■ **TASK BRIEF**
The full set of entries below needs to be written out exactly.

═════ DATA RECORDS ═════

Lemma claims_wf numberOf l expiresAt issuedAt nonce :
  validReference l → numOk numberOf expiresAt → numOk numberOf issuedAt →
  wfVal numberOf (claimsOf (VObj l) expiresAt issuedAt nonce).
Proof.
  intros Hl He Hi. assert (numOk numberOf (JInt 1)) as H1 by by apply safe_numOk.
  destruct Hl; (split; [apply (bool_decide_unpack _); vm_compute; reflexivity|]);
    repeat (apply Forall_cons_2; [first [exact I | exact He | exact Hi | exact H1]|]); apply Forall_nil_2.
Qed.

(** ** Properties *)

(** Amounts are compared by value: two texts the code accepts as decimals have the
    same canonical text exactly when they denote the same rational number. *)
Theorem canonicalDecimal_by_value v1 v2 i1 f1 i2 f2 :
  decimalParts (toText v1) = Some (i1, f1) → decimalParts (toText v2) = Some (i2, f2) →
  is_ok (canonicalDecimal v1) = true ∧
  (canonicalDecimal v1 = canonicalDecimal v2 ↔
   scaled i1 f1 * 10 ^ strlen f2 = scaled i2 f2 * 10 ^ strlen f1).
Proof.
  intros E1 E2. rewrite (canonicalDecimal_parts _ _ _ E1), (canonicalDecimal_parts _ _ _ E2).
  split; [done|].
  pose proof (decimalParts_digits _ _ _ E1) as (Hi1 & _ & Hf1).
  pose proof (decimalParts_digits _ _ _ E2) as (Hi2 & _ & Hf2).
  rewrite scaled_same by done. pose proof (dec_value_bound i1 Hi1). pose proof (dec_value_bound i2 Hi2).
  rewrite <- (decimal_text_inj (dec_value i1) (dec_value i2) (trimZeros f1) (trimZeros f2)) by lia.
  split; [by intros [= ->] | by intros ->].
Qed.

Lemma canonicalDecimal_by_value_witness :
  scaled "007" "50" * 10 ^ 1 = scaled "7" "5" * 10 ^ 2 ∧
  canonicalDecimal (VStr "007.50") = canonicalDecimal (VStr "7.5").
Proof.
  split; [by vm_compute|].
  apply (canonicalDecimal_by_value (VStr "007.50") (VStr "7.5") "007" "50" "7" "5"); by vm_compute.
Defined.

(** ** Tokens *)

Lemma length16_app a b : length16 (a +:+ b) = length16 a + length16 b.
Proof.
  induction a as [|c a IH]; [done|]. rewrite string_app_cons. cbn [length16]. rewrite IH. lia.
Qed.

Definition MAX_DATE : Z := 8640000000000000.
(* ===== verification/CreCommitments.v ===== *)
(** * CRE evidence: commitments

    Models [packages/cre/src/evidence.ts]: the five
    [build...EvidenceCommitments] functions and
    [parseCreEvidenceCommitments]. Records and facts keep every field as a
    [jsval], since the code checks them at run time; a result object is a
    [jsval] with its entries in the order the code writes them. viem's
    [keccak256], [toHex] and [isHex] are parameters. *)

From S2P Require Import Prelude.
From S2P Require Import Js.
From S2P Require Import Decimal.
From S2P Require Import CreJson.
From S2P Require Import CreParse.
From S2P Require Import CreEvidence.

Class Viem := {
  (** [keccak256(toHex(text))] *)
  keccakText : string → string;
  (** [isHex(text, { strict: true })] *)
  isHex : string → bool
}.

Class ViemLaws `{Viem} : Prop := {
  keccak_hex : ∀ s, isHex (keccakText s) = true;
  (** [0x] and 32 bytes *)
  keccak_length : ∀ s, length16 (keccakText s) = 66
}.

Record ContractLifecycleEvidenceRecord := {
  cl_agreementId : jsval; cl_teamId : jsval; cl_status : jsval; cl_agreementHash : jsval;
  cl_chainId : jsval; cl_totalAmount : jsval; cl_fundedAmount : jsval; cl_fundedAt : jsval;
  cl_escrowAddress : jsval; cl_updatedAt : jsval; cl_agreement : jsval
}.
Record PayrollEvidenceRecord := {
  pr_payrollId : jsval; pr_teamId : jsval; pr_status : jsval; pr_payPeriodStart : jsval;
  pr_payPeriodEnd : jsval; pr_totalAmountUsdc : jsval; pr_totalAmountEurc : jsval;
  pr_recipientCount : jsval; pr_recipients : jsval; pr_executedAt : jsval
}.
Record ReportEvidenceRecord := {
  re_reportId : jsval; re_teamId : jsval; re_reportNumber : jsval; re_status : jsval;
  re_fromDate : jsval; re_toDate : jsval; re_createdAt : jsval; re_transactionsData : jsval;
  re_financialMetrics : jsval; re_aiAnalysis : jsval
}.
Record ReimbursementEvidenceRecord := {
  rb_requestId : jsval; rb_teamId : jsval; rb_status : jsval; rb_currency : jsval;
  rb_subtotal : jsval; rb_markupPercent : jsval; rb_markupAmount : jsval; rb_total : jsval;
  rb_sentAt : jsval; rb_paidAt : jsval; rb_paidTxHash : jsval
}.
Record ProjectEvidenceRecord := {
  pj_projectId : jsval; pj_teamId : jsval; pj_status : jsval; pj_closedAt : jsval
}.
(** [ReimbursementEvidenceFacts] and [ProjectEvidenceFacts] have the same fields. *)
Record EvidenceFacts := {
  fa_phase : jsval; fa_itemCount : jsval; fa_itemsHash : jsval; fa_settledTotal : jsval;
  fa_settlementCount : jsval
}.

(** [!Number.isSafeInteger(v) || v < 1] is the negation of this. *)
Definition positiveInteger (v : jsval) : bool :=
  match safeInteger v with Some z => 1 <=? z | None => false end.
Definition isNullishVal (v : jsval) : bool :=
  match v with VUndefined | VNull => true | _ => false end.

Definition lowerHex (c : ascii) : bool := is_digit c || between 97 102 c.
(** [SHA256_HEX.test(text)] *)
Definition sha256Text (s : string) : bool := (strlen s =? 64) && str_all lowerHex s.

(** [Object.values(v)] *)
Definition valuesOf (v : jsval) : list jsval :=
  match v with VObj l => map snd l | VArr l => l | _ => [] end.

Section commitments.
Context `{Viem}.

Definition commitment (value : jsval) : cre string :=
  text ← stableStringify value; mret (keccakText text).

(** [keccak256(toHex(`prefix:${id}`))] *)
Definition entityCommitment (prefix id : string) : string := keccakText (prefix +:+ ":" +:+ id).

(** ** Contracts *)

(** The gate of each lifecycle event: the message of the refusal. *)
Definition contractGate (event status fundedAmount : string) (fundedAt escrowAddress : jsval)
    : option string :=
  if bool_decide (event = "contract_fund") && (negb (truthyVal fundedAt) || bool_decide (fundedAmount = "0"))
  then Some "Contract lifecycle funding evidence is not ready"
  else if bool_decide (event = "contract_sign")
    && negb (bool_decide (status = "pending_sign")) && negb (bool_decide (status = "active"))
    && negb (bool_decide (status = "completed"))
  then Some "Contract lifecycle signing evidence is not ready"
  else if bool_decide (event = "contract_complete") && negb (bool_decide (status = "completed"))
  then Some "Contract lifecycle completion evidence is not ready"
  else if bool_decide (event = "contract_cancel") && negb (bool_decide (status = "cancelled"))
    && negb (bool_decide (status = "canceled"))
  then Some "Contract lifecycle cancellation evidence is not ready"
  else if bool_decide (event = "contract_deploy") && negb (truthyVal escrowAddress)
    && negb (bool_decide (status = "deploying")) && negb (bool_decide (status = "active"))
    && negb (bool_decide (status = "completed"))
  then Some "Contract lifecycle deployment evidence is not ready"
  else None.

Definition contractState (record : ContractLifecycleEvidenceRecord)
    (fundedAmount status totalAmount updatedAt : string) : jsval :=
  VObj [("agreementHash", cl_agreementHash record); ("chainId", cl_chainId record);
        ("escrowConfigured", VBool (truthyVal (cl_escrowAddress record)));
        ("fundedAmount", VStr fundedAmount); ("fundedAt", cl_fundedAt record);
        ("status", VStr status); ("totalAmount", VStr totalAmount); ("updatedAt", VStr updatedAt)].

═════

■ **WRITTEN ANSWER**
Lemma claims_wf numberOf l expiresAt issuedAt nonce :
  validReference l → numOk numberOf expiresAt → numOk numberOf issuedAt →
  wfVal numberOf (claimsOf (VObj l) expiresAt issuedAt nonce).
Proof.
  intros Hl He Hi. assert (numOk numberOf (JInt 1)) as H1 by by apply safe_numOk.
  destruct Hl; (split; [apply (bool_decide_unpack _); vm_compute; reflexivity|]);
    repeat (apply Forall_cons_2; [first [exact I | exact He | exact Hi | exact H1]|]); apply Forall_nil_2.
Qed.

(** ** Properties *)

(** Amounts are compared by value: two texts the code accepts as decimals have the
    same canonical text exactly when they denote the same rational number. *)
Theorem canonicalDecimal_by_value v1 v2 i1 f1 i2 f2 :
  decimalParts (toText v1) = Some (i1, f1) → decimalParts (toText v2) = Some (i2, f2) →
  is_ok (canonicalDecimal v1) = true ∧
  (canonicalDecimal v1 = canonicalDecimal v2 ↔
   scaled i1 f1 * 10 ^ strlen f2 = scaled i2 f2 * 10 ^ strlen f1).
Proof.
  intros E1 E2. rewrite (canonicalDecimal_parts _ _ _ E1), (canonicalDecimal_parts _ _ _ E2).
  split; [done|].
  pose proof (decimalParts_digits _ _ _ E1) as (Hi1 & _ & Hf1).
  pose proof (decimalParts_digits _ _ _ E2) as (Hi2 & _ & Hf2).
  rewrite scaled_same by done. pose proof (dec_value_bound i1 Hi1). pose proof (dec_value_bound i2 Hi2).
  rewrite <- (decimal_text_inj (dec_value i1) (dec_value i2) (trimZeros f1) (trimZeros f2)) by lia.
  split; [by intros [= ->] | by intros ->].
Qed.

Lemma canonicalDecimal_by_value_witness :
  scaled "007" "50" * 10 ^ 1 = scaled "7" "5" * 10 ^ 2 ∧
  canonicalDecimal (VStr "007.50") = canonicalDecimal (VStr "7.5").
Proof.
  split; [by vm_compute|].
  apply (canonicalDecimal_by_value (VStr "007.50") (VStr "7.5") "007" "50" "7" "5"); by vm_compute.
Defined.

(** ** Tokens *)

Lemma length16_app a b : length16 (a +:+ b) = length16 a + length16 b.
Proof.
  induction a as [|c a IH]; [done|]. rewrite string_app_cons. cbn [length16]. rewrite IH. lia.
Qed.

Definition MAX_DATE : Z := 8640000000000000.
(* ===== verification/CreCommitments.v ===== *)
(** * CRE evidence: commitments

    Models [packages/cre/src/evidence.ts]: the five
    [build...EvidenceCommitments] functions and
    [parseCreEvidenceCommitments]. Records and facts keep every field as a
    [jsval], since the code checks them at run time; a result object is a
    [jsval] with its entries in the order the code writes them. viem's
    [keccak256], [toHex] and [isHex] are parameters. *)

From S2P Require Import Prelude.
From S2P Require Import Js.
From S2P Require Import Decimal.
From S2P Require Import CreJson.
From S2P Require Import CreParse.
From S2P Require Import CreEvidence.

Class Viem := {
  (** [keccak256(toHex(text))] *)
  keccakText : string → string;
  (** [isHex(text, { strict: true })] *)
  isHex : string → bool
}.

Class ViemLaws `{Viem} : Prop := {
  keccak_hex : ∀ s, isHex (keccakText s) = true;
  (** [0x] and 32 bytes *)
  keccak_length : ∀ s, length16 (keccakText s) = 66
}.

Record ContractLifecycleEvidenceRecord := {
  cl_agreementId : jsval; cl_teamId : jsval; cl_status : jsval; cl_agreementHash : jsval;
  cl_chainId : jsval; cl_totalAmount : jsval; cl_fundedAmount : jsval; cl_fundedAt : jsval;
  cl_escrowAddress : jsval; cl_updatedAt : jsval; cl_agreement : jsval
}.
Record PayrollEvidenceRecord := {
  pr_payrollId : jsval; pr_teamId : jsval; pr_status : jsval; pr_payPeriodStart : jsval;
  pr_payPeriodEnd : jsval; pr_totalAmountUsdc : jsval; pr_totalAmountEurc : jsval;
  pr_recipientCount : jsval; pr_recipients : jsval; pr_executedAt : jsval
}.
Record ReportEvidenceRecord := {
  re_reportId : jsval; re_teamId : jsval; re_reportNumber : jsval; re_status : jsval;
  re_fromDate : jsval; re_toDate : jsval; re_createdAt : jsval; re_transactionsData : jsval;
  re_financialMetrics : jsval; re_aiAnalysis : jsval
}.
Record ReimbursementEvidenceRecord := {
  rb_requestId : jsval; rb_teamId : jsval; rb_status : jsval; rb_currency : jsval;
  rb_subtotal : jsval; rb_markupPercent : jsval; rb_markupAmount : jsval; rb_total : jsval;
  rb_sentAt : jsval; rb_paidAt : jsval; rb_paidTxHash : jsval
}.
Record ProjectEvidenceRecord := {
  pj_projectId : jsval; pj_teamId : jsval; pj_status : jsval; pj_closedAt : jsval
}.
(** [ReimbursementEvidenceFacts] and [ProjectEvidenceFacts] have the same fields. *)
Record EvidenceFacts := {
  fa_phase : jsval; fa_itemCount : jsval; fa_itemsHash : jsval; fa_settledTotal : jsval;
  fa_settlementCount : jsval
}.

(** [!Number.isSafeInteger(v) || v < 1] is the negation of this. *)
Definition positiveInteger (v : jsval) : bool :=
  match safeInteger v with Some z => 1 <=? z | None => false end.
Definition isNullishVal (v : jsval) : bool :=
  match v with VUndefined | VNull => true | _ => false end.

Definition lowerHex (c : ascii) : bool := is_digit c || between 97 102 c.
(** [SHA256_HEX.test(text)] *)
Definition sha256Text (s : string) : bool := (strlen s =? 64) && str_all lowerHex s.

(** [Object.values(v)] *)
Definition valuesOf (v : jsval) : list jsval :=
  match v with VObj l => map snd l | VArr l => l | _ => [] end.

Section commitments.
Context `{Viem}.

Definition commitment (value : jsval) : cre string :=
  text ← stableStringify value; mret (keccakText text).

(** [keccak256(toHex(`prefix:${id}`))] *)
Definition entityCommitment (prefix id : string) : string := keccakText (prefix +:+ ":" +:+ id).

(** ** Contracts *)

(** The gate of each lifecycle event: the message of the refusal. *)
Definition contractGate (event status fundedAmount : string) (fundedAt escrowAddress : jsval)
    : option string :=
  if bool_decide (event = "contract_fund") && (negb (truthyVal fundedAt) || bool_decide (fundedAmount = "0"))
  then Some "Contract lifecycle funding evidence is not ready"
  else if bool_decide (event = "contract_sign")
    && negb (bool_decide (status = "pending_sign")) && negb (bool_decide (status = "active"))
    && negb (bool_decide (status = "completed"))
  then Some "Contract lifecycle signing evidence is not ready"
  else if bool_decide (event = "contract_complete") && negb (bool_decide (status = "completed"))
  then Some "Contract lifecycle completion evidence is not ready"
  else if bool_decide (event = "contract_cancel") && negb (bool_decide (status = "cancelled"))
    && negb (bool_decide (status = "canceled"))
  then Some "Contract lifecycle cancellation evidence is not ready"
  else if bool_decide (event = "contract_deploy") && negb (truthyVal escrowAddress)
    && negb (bool_decide (status = "deploying")) && negb (bool_decide (status = "active"))
    && negb (bool_decide (status = "completed"))
  then Some "Contract lifecycle deployment evidence is not ready"
  else None.

Definition contractState (record : ContractLifecycleEvidenceRecord)
    (fundedAmount status totalAmount updatedAt : string) : jsval :=
  VObj [("agreementHash", cl_agreementHash record); ("chainId", cl_chainId record);
        ("escrowConfigured", VBool (truthyVal (cl_escrowAddress record)));
        ("fundedAmount", VStr fundedAmount); ("fundedAt", cl_fundedAt record);
        ("status", VStr status); ("totalAmount", VStr totalAmount); ("updatedAt", VStr updatedAt)].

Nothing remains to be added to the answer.